Lemma status_roundtrip_witness :
  exists buf', pack witness_status (replicate 20 0) = Some (packed_size witness_status, buf') /\
    length buf' = 20%nat /\
    unpack (take (Z.to_nat (packed_size witness_status)) buf') (status_pdu_new size12bits) = Some (true, witness_status).
Proof.
  destruct witness_status_ok as (H1 & H2 & H3).
  apply (status_roundtrip witness_status (status_pdu_new size12bits) (replicate 20 0) H1 H2 H3 eq_refl eq_refl).
  vm_compute. split; congruence.
Defined.

Lemma push_nack_exact_witness :
  let s := push_nack (Nack 4094 false 0 so_end_of_sdu true 2) (status_pdu_new size12bits) in
  nacks_missing 4096 (nacks (push_nack (Nack 0 true 0 99 false 0) s)) =
    [(4094, 0, 65535); (4095, 0, 65535); (0, 0, 99)].
Proof.
  set (s := push_nack _ _).
  pose proof (push_nack_exact (Nack 0 true 0 99 false 0) s) as H.
  assert (status_wf s) as Hwf by (split; [reflexivity|repeat constructor; vm_compute; congruence]).
  destruct H as (H & _); [done|repeat constructor; vm_compute; congruence|reflexivity|exact I|].
  etransitivity; [exact H|]. vm_compute. reflexivity.
Defined.

Lemma trim_fits_witness :
  let '(ok, s') := trim 10 witness_status in
  (ok = false <-> 10 < rlc_am_nr_status_pdu_sizeof_header_ack_sn) /\
  (ok = true -> packed_size s' <= 10 /\ size_inv s' /\
    exists removed, nacks witness_status = nacks s' ++ removed /\
      ack_sn s' = match removed with [] => ack_sn witness_status | n :: _ => nack_sn n end /\
      (removed <> [] -> forall n, last (nacks s') = Some n -> nack_sn n <> ack_sn s')).
Proof. apply (trim_fits 10 witness_status); vm_compute; reflexivity. Defined.

(** ** A NACK range that outlives trimming *)

(** SDU 3 is missing, SDU 4 has two gaps; the grant has no room for the second gap. *)
Definition trimmed_status : bool * rlc_am_status_pdu :=
  trim 10 (set_ack_sn 5 (push_nack (Nack 4 true 20 30 false 0) (push_nack (Nack 4 true 0 10 false 0)
    (push_nack (Nack 3 false 0 so_end_of_sdu false 0) (status_pdu_new size12bits))))).

(** The trimmed PDU can acknowledge and negatively acknowledge the same SN: after [trim] returned [true], ACK_SN is 4
    and a NACK range that is kept still covers SN 4. *)
Theorem trim_keeps_nack_of_ack_sn :
  trimmed_status.1 = true /\ ack_sn trimmed_status.2 = 4 /\
  (4, 0, 10) ∈ nacks_missing 4096 (nacks trimmed_status.2).
Proof. split_and!; [vm_compute; reflexivity..|]. vm_compute. apply list_elem_of_further, list_elem_of_here. Qed.
(* ===== verification/SegmentedCircularMap.v ===== *)
(** * The segmented circular map ([include/ocudu/adt/segmented_circular_map.h])

    A direct-mapped table of [map_size] slots, split into segments that are taken from a shared pool when the first
    element of a segment is stored and returned when its last element goes. Keys are [uint32_t]; both sizes are powers of
    two, as the map and its pool assert. The pool is represented by the number of its free segments, which every operation
    that may take or return a segment threads through. *)
From S2P Require Import Prelude.

(** [std::optional<kv_obj<K, V>>] *)
Abbreviation slot V := (option (Z * V)).

Section map.
Context {V : Type}.

(** [detail::segment_entry]: [None] is the empty span of a segment that is not acquired. *)
Record segment_entry := Entry { en_segment : option (list (slot V)); en_count : Z }.

Record segmented_circular_map := Map {
  seg_size : Z;
  seg_shift : Z;
  map_size : Z;
  entries : list segment_entry;
  elem_count : Z
}.

(** [compute_seg_shift]: [__builtin_ctzll] *)
Definition compute_seg_shift (seg_sz : Z) : Z := ctz seg_sz.

(** The constructor. *)
Definition map_new (size segment_size : Z) : segmented_circular_map :=
  Map segment_size (compute_seg_shift segment_size) size
    (replicate (Z.to_nat ((size + segment_size - 1) / segment_size)) (Entry None 0)) 0.

Definition get_flat_idx (m : segmented_circular_map) (key : Z) : Z := Z.land key (map_size m - 1).
Definition get_primary_idx (m : segmented_circular_map) (flat : Z) : Z := Z.shiftr flat (seg_shift m).
Definition get_slot_idx (m : segmented_circular_map) (flat : Z) : Z := Z.land flat (seg_size m - 1).

(** [entries[p].segment[s]]: [None] when the segment is empty or the slot is not occupied. *)
Definition slot_at (m : segmented_circular_map) (p s : nat) : slot V :=
  en ← entries m !! p; seg ← en_segment en; mjoin (seg !! s).

Definition contains (m : segmented_circular_map) (key : Z) : bool :=
  let flat := get_flat_idx m key in
  let p := Z.to_nat (get_primary_idx m flat) in
  let s := Z.to_nat (get_slot_idx m flat) in
  match slot_at m p s with Some (k, _) => k =? key | None => false end.

(** [map_segment_pool_interface::get_segment]: a segment of empty slots *)
Definition get_segment (sz : Z) (pool : nat) : option (list (slot V)) * nat :=
  match pool with O => (None, O) | S pool => (Some (replicate (Z.to_nat sz) None), pool) end.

+++

EXERCISE INSTRUCTIONS: Take the records above and copy them out exactly.

RESPONSE AREA:
Lemma status_roundtrip_witness :
  exists buf', pack witness_status (replicate 20 0) = Some (packed_size witness_status, buf') /\
    length buf' = 20%nat /\
    unpack (take (Z.to_nat (packed_size witness_status)) buf') (status_pdu_new size12bits) = Some (true, witness_status).
Proof.
  destruct witness_status_ok as (H1 & H2 & H3).
  apply (status_roundtrip witness_status (status_pdu_new size12bits) (replicate 20 0) H1 H2 H3 eq_refl eq_refl).
  vm_compute. split; congruence.
Defined.

Lemma push_nack_exact_witness :
  let s := push_nack (Nack 4094 false 0 so_end_of_sdu true 2) (status_pdu_new size12bits) in
  nacks_missing 4096 (nacks (push_nack (Nack 0 true 0 99 false 0) s)) =
    [(4094, 0, 65535); (4095, 0, 65535); (0, 0, 99)].
Proof.
  set (s := push_nack _ _).
  pose proof (push_nack_exact (Nack 0 true 0 99 false 0) s) as H.
  assert (status_wf s) as Hwf by (split; [reflexivity|repeat constructor; vm_compute; congruence]).
  destruct H as (H & _); [done|repeat constructor; vm_compute; congruence|reflexivity|exact I|].
  etransitivity; [exact H|]. vm_compute. reflexivity.
Defined.

Lemma trim_fits_witness :
  let '(ok, s') := trim 10 witness_status in
  (ok = false <-> 10 < rlc_am_nr_status_pdu_sizeof_header_ack_sn) /\
  (ok = true -> packed_size s' <= 10 /\ size_inv s' /\
    exists removed, nacks witness_status = nacks s' ++ removed /\
      ack_sn s' = match removed with [] => ack_sn witness_status | n :: _ => nack_sn n end /\
      (removed <> [] -> forall n, last (nacks s') = Some n -> nack_sn n <> ack_sn s')).
Proof. apply (trim_fits 10 witness_status); vm_compute; reflexivity. Defined.

(** ** A NACK range that outlives trimming *)

(** SDU 3 is missing, SDU 4 has two gaps; the grant has no room for the second gap. *)
Definition trimmed_status : bool * rlc_am_status_pdu :=
  trim 10 (set_ack_sn 5 (push_nack (Nack 4 true 20 30 false 0) (push_nack (Nack 4 true 0 10 false 0)
    (push_nack (Nack 3 false 0 so_end_of_sdu false 0) (status_pdu_new size12bits))))).

(** The trimmed PDU can acknowledge and negatively acknowledge the same SN: after [trim] returned [true], ACK_SN is 4
    and a NACK range that is kept still covers SN 4. *)
Theorem trim_keeps_nack_of_ack_sn :
  trimmed_status.1 = true /\ ack_sn trimmed_status.2 = 4 /\
  (4, 0, 10) ∈ nacks_missing 4096 (nacks trimmed_status.2).
Proof. split_and!; [vm_compute; reflexivity..|]. vm_compute. apply list_elem_of_further, list_elem_of_here. Qed.
(* ===== verification/SegmentedCircularMap.v ===== *)
(** * The segmented circular map ([include/ocudu/adt/segmented_circular_map.h])

    A direct-mapped table of [map_size] slots, split into segments that are taken from a shared pool when the first
    element of a segment is stored and returned when its last element goes. Keys are [uint32_t]; both sizes are powers of
    two, as the map and its pool assert. The pool is represented by the number of its free segments, which every operation
    that may take or return a segment threads through. *)
From S2P Require Import Prelude.

(** [std::optional<kv_obj<K, V>>] *)
Abbreviation slot V := (option (Z * V)).

Section map.
Context {V : Type}.

(** [detail::segment_entry]: [None] is the empty span of a segment that is not acquired. *)
Record segment_entry := Entry { en_segment : option (list (slot V)); en_count : Z }.

Record segmented_circular_map := Map {
  seg_size : Z;
  seg_shift : Z;
  map_size : Z;
  entries : list segment_entry;
  elem_count : Z
}.

(** [compute_seg_shift]: [__builtin_ctzll] *)
Definition compute_seg_shift (seg_sz : Z) : Z := ctz seg_sz.

(** The constructor. *)
Definition map_new (size segment_size : Z) : segmented_circular_map :=
  Map segment_size (compute_seg_shift segment_size) size
    (replicate (Z.to_nat ((size + segment_size - 1) / segment_size)) (Entry None 0)) 0.

Definition get_flat_idx (m : segmented_circular_map) (key : Z) : Z := Z.land key (map_size m - 1).
Definition get_primary_idx (m : segmented_circular_map) (flat : Z) : Z := Z.shiftr flat (seg_shift m).
Definition get_slot_idx (m : segmented_circular_map) (flat : Z) : Z := Z.land flat (seg_size m - 1).

(** [entries[p].segment[s]]: [None] when the segment is empty or the slot is not occupied. *)
Definition slot_at (m : segmented_circular_map) (p s : nat) : slot V :=
  en ← entries m !! p; seg ← en_segment en; mjoin (seg !! s).

Definition contains (m : segmented_circular_map) (key : Z) : bool :=
  let flat := get_flat_idx m key in
  let p := Z.to_nat (get_primary_idx m flat) in
  let s := Z.to_nat (get_slot_idx m flat) in
  match slot_at m p s with Some (k, _) => k =? key | None => false end.

(** [map_segment_pool_interface::get_segment]: a segment of empty slots *)
Definition get_segment (sz : Z) (pool : nat) : option (list (slot V)) * nat :=
  match pool with O => (None, O) | S pool => (Some (replicate (Z.to_nat sz) None), pool) end.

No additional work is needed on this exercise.